The SWAN showing is located approximately 20 kilometres north- west of Summerland and 2.4 kilometres west of Darke Lake Provincial Park.
In the mid-1970s, some stripping and sampling was carried out on the showing by Mr. Plank, a local resident. In the late 1970s the property was held by Okanagan Silica Ltd. There are no records of any subsequent property work, bulk sampling or production.
The showing is underlain by the Middle Jurassic Osprey Lake Intrusions; it consists of a quartz-pegmatite body, hosted by an altered, coarse-grained, intergranular quartz monzonite. The pegmatite is exposed in scattered outcrops, road cuts and trenches on a steep northeast-facing slope. The area exposed is approximately 60 by 120 metres with a vertical extent of about 75 metres. The pegmatite is composed of 25 per cent massive quartz, 10 per cent muscovite, 10 per cent feldspar, and the remaining 55 per cent is an intergrowth of quartz and feldspar with small amounts of muscovite.

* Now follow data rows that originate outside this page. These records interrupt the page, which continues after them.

(* ===== verification/CorrelationDemo.v ===== *)
(** * CorrelationDemo: a closed port and its consequences

    A security rule is changed two minutes before a database stops answering. A
    denied flow that the platform attributes to the change, a failed connection test
    of the same traffic and a degraded endpoint on the path, all covered for the
    incident, let the engine confirm the change as the cause. The theorems on the
    engine and on its report are applied to this request. *)
From stdpp Require Import pretty.
From S2P Require Import Prelude Text Sha256 Time Json Events Concrete ProposeDemo.
From S2P Require Import CorrelationProps.
Local Open Scope Z_scope.

Module CorrelationDemo.
#[export] Existing Instance ascii_text.
#[export] Existing Instance ProposeDemo.brief_json.
#[export] Instance iso_json : PydanticJson := isoformat_z.
#[export] Instance no_address : IpAddress := fun _ => None.
#[export] Instance no_uuid : PyUuid := fun _ => None.

Definition digest (c : string) : string := "sha256:" +:+ String.concat "" (replicate 64 c).
Definition incident : Z := 1700000000 * second.
Definition minutes (n : Z) : Z := n * 60 * second.

(** ** Resources and the declared path *)
Definition group : string := "/subscriptions/00000000-0000-0000-0000-000000000001/resourcegroups/shop/providers/".
Definition web : string := group +:+ "microsoft.compute/virtualmachines/web".
Definition database : string := group +:+ "microsoft.compute/virtualmachines/db".
Definition nsg : string := group +:+ "microsoft.network/networksecuritygroups/nsg".
Definition rule : string := nsg +:+ "/securityrules/sql".
Definition path : DependencyPath := {|
  dp_path_id := "path-sql"; dp_path_class := PathDeclared; dp_source_role_ref := "web"; dp_target_role_ref := "database";
  dp_relationship_ids := ["web-database"]; dp_resource_ids := [database; web; nsg; rule]; dp_path_digest := digest "1" |}.

(** ** The change *)
Definition change : NormalizedChangeEvidence := {|
  ch_evidence_id := "change-1"; ch_deduplication_key := digest "2"; ch_change_key := digest "3"; ch_source_system := ChangeResourceGraph;
  ch_source_record_reference := "record-1"; ch_source_digest := digest "4"; ch_target_resource_id := rule;
  ch_target_resource_type := "Microsoft.Network/networkSecurityGroups/securityRules"; ch_operation := OpUpdate;
  ch_operation_name := "write"; ch_result := ChangeSucceeded;
  ch_changed_properties := [{| cp_path := "properties.access"; cp_before_evidence_reference := None; cp_after_evidence_reference := None;
                               cp_is_truncated := false |}];
  ch_actor_kind := ActorUser; ch_actor_reference := "actor"; ch_occurred_at := incident - minutes 2; ch_received_at := incident - minutes 1;
  ch_correlation_id := "correlation"; ch_deployment_source_kind := SourceAzurePortal; ch_deployment_source_reference := "portal";
  ch_policy_assignment_reference := None; ch_policy_definition_reference := None; ch_policy_enforcement_mode := EnforceUnknown;
  ch_before_evidence_reference := None; ch_after_evidence_reference := None |}.
Definition artifact : ChangeEvidenceArtifact := {|
  art_evidence := change;
  art_attestation := {| ct_key_vault_key_id := "key"; ct_signed_preimage_digest := digest "5"; ct_signature := "QQ" |} |}.

(** ** What monitoring observed *)
Definition root_reference (c : string) : string := "root:" +:+ digest c.
Definition observed (id subject root : string) : ObservationBase := {|
  mo_observation_id := id; mo_subject_resource_id := subject; mo_observed_start := incident - minutes 1;
  mo_observed_end := incident + minutes 5; mo_provenance_root_digest := sha256_hex (root_reference root); mo_source_root_reference := root_reference root;
  mo_source_record_reference := id; mo_summary_code := "observed"; mo_control_provenance := None; mo_query_execution_digest := None;
  mo_observation_digest := digest "6" |}.
Definition tuple : NetworkTuple := {|
  nt_path_id := "path-sql"; nt_direction := Inbound; nt_protocol := Tcp; nt_source_resource_id := web; nt_destination_resource_id := database;
  nt_source_address := "10.0.0.4"; nt_destination_address := "10.0.1.4"; nt_source_port := None; nt_destination_port := Some 1433;
  nt_five_tuple_digest := digest "7" |}.
Definition flow (decision : FlowDecision) (id : string) : NetworkFlowObservation := {|
  fl_base := observed id database "a"; fl_tuple := tuple; fl_decision := decision; fl_enforcement_resource_id := nsg;
  fl_rule_resource_id := Some rule; fl_effective_rule_attribution := true; fl_attribution_method := Some IpFlowVerify;
  fl_causal_effect := Some IntroducedDenyForTuple; fl_attribution_proof_digest := Some (digest "8");
  fl_matched_change_key := Some (digest "3"); fl_matched_change_evidence_id := Some "change-1";
  fl_matched_change_artifact_digest := match artifact_digest artifact with Ok d => Some d | Raise _ => None end;
  fl_matched_property_paths := ["properties.access"] |}.
Definition denied : NetworkFlowObservation := flow FlowDenied "flow-1".
Definition failed_test : ConnectionMonitorObservation := {|
  cm_base := observed "monitor-1" web "b"; cm_tuple := tuple; cm_monitor_resource_id := group +:+ "microsoft.network/networkwatchers/watcher";
  cm_status := MonitorFailed; cm_test_configuration_reference := "sql-test"; cm_test_configuration_digest := digest "9" |}.
Definition degraded : EndpointHealthObservation := {|
  eh_base := observed "endpoint-1" database "c"; eh_path_id := "path-sql"; eh_status := HsUnavailable; eh_backend_resource_ids := [] |}.

(** Complete coverage of one family *)
Definition coverage (family : EvidenceFamily) (id : string) : EvidenceCoverage := {|
  co_coverage_id := id; co_family := family;
  co_scope := {| es_scope_id := id; es_resource_ids := [database; web; nsg; rule]; es_path_id := Some "path-sql"; es_direction := Some Inbound;
                 es_five_tuple_digest := Some (digest "7"); es_endpoint_test_reference := Some "sql-test";
                 es_endpoint_test_digest := Some (digest "9"); es_query_scope_digest := digest "d"; es_scope_digest := digest "e" |};
  co_provenance_root_digest := sha256_hex (root_reference "f"); co_source_root_reference := root_reference "f"; co_source_record_reference := id;
  co_coverage_start := incident - minutes 30; co_coverage_end := incident + minutes 30; co_control_provenance := None;
  co_query_execution_digests := None; co_status := CovComplete; co_detail := None; co_coverage_digest := digest "0" |}.

(** ** The request *)
Definition blob : VersionPinnedBlobReference := {| vp_name := "blob"; vp_version := "1"; vp_content_digest := digest "0" |}.
Definition citation (family : EvidenceFamily) (id root : string) (resources : list string) (start : Z) : CorrelationEvidenceCitation := {|
  ci_evidence_id := id; ci_family := family; ci_provenance_root_digest := sha256_hex (root_reference root); ci_evidence_digest := digest "6";
  ci_source_reference := blob; ci_observed_start := start; ci_observed_end := incident + minutes 5;
  ci_source_root_reference := root_reference root; ci_resource_ids := resources; ci_summary_code := "observed" |}.
Definition during : Z := incident - minutes 1.
Definition citations : list CorrelationEvidenceCitation := [
  citation FamResourceChange "change-1" "2" [rule] (incident - minutes 2); citation FamNetworkFlow "flow-1" "a" [database; web; nsg; rule] during;
  citation FamConnectionMonitor "monitor-1" "b" [database; web] during; citation FamEndpointHealth "endpoint-1" "c" [database] during;
  citation FamNetworkFlow "flow-2" "a" [database; web; nsg; rule] during; citation FamNetworkFlow "coverage-flow" "f" [database] during].
Definition catalog_digest : string := match rule_catalog_digest with Ok d => d | Raise _ => "" end.

Definition request (observations : list MonitoringObservation) : CorrelationRequest := {|
  rq_schema_version := LegacyRequest; rq_request_id := "request"; rq_rule_catalog_digest := catalog_digest; rq_incident_revision := 1;
  rq_issued_at := incident + minutes 10; rq_trusted_as_of := incident + minutes 10; rq_expires_at := incident + minutes 20;
  rq_context_binding := DraftPreview {| cb_workload_id := "shop"; cb_manifest_id := "shop"; cb_manifest_version := "1.0.0";
    cb_manifest_digest := digest "0"; cb_profile_id := "production"; cb_resolved_profile_digest := digest "0";
    cb_dependency_graph_digest := digest "0"; cb_dependency_paths := [path]; cb_required_coverage_scope_digests := [];
    cb_binding_digest := digest "0" |} "draft" 1;
  rq_incident_anchor := {| it_transition_id := "transition"; it_affected_resource_id := database; it_previous_state := HsHealthy;
    it_current_state := HsUnavailable; it_observed_start := incident; it_observed_end := incident + minutes 5;
    it_previous_state_evidence := []; it_current_state_evidence := [citation FamEndpointHealth "endpoint-1" "c" [database] during];
    it_transition_digest := digest "0" |};
  rq_monitoring_handoff := {| mh_collector_contract_digest := digest "0"; mh_collection_id := "c"; mh_observed_at := incident;
    mh_evidence := blob; mh_trust_anchor_ref := "anchor"; mh_signed_preimage_digest := digest "0"; mh_signature := "QQ" |};
  rq_monitoring_bundle := {| mb_schema_version := LegacyBundle; mb_workload_id := "shop"; mb_monitoring_contract_digest := digest "0";
    mb_monitoring_intent_reference := None; mb_collected_at := None; mb_observed_start := incident - minutes 30;
    mb_observed_end := incident + minutes 30; mb_observations := observations;
    mb_coverage := [coverage FamNetworkFlow "coverage-flow"; coverage FamConnectionMonitor "coverage-monitor";
                    coverage FamEndpointHealth "coverage-endpoint"]; mb_expected_coverage_scope_digests := [] |};
  rq_change_artifacts := [artifact]; rq_change_handoffs := []; rq_evidence_index := citations;
  rq_evidence_inventory := {| iv_rule_catalog_digest := catalog_digest; iv_context_binding_digest := digest "0";
    iv_incident_transition_digest := digest "0"; iv_monitoring_handoff_digest := digest "0"; iv_monitoring_bundle_digest := digest "0";
    iv_change_artifact_digests := []; iv_evidence_index_digest := digest "0"; iv_monitoring_intent_asset_reference_digest := None;
    iv_monitoring_control_provenance_digest := None; iv_source_references := []; iv_inventory_digest := digest "0" |};
  rq_request_digest := digest "0" |}.
Definition closed_port : CorrelationRequest := request [FlowObs denied; MonitorObs failed_test; EndpointObs degraded].
(** The same, but a covered flow of the same chain was allowed *)
Definition open_port : CorrelationRequest :=
  request [FlowObs denied; FlowObs (flow FlowAllowed "flow-2"); MonitorObs failed_test; EndpointObs degraded].

Abbreviation hypotheses r := (compute_hypotheses r (adverse_observation_ids r) false).

Definition confirmed (h : RootCauseHypothesis) : bool := bool_decide (hy_confidence h = CfConfirmed).
Definition confidences (hs : list RootCauseHypothesis) : list (RootCauseCategory * ConfidenceLevel) :=
  (fun h => (hy_category h, hy_confidence h)) <$> hs.

(** The change is confirmed, the symptoms come after it, and the report fits. *)
Lemma closed_port_explained : exists hs ranked h, hypotheses closed_port = Ok hs /\
  bound_report_hypotheses closed_port hs = Ok ranked /\
  confidences ranked = [(RcNetworkSecurityChange, CfConfirmed); (RcBackendHealth, CfMedium); (RcDependencyFailure, CfMedium)] /\
  h ∈ hs /\ hy_confidence h = CfConfirmed.
Proof.
  assert (Hrun : match hypotheses closed_port with
    | Ok (h :: hs) => confirmed h && match bound_report_hypotheses closed_port (h :: hs) with
        | Ok ranked => bool_decide (confidences ranked =
            [(RcNetworkSecurityChange, CfConfirmed); (RcBackendHealth, CfMedium); (RcDependencyFailure, CfMedium)])
        | Raise _ => false
        end
    | _ => false
    end = true) by vm_cast_no_check (eq_refl true).
  destruct (hypotheses closed_port) as [[|h hs]|e]; try done. apply andb_true_iff in Hrun as [Hh%bool_decide_eq_true Hrun].
  exists (h :: hs). destruct (bound_report_hypotheses closed_port (h :: hs)) as [ranked|e]; [|done].
  exists ranked, h. apply bool_decide_eq_true in Hrun. split_and!; try done. left.
Qed.

(** An allowed flow of the same chain refutes the change. *)
Example open_port_unconfirmed : match hypotheses open_port with
  | Ok hs => existsb confirmed hs
  | Raise _ => true
  end = false.
Proof. vm_cast_no_check (eq_refl false). Qed.
End CorrelationDemo.

Module CorrelationWitnesses.
Import CorrelationDemo.

Lemma confirmed_cause_evidenced_witness : exists hs h, hypotheses closed_port = Ok hs /\ h ∈ hs /\ hy_confidence h = CfConfirmed /\
  exists a f m e, a ∈ rq_change_artifacts closed_port /\ evidence_chain closed_port a f m e.
Proof.
  destruct closed_port_explained as (hs & _ & h & Hc & _ & _ & Hh & Hf). exists hs, h.
  split; [exact Hc|]. split; [exact Hh|]. split; [exact Hf|].
  exact (proj2 (proj2 (confirmed_cause_evidenced closed_port (adverse_observation_ids closed_port) false hs h Hc Hh Hf))).
Defined.

Lemma report_keeps_longest_prefix_witness : exists hs ranked, hypotheses closed_port = Ok hs /\
  bound_report_hypotheses closed_port hs = Ok ranked /\ fits closed_port ranked /\ (length ranked <= 64)%nat.
Proof.
  destruct closed_port_explained as (hs & ranked & _ & Hc & Hb & _). exists hs, ranked.
  split; [exact Hc|]. split; [exact Hb|].
  destruct (report_keeps_longest_prefix closed_port hs ranked Hb) as (Hf & Hl & _). split; [exact Hf|exact Hl].
Defined.
End CorrelationWitnesses.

A chip sample of quartz collected by the Geological Survey Branch analysed 99.54 per cent silica (Open File 1987-15). Muscovite occurs as pockets and seams of fine to coarse-grained pearly white subhedral to euhedral radiating clusters and books. Coarse-grained flakes of muscovite, to 1 centimetre in size, are commonly found with coarse-grained intergrowths of quartz and feldspar. Feldspar is present as orthoclase and albite. Masses of the host intrusive rock are sometimes present within the quartzose mass, peripherally accompanied by malachite and limonite staining.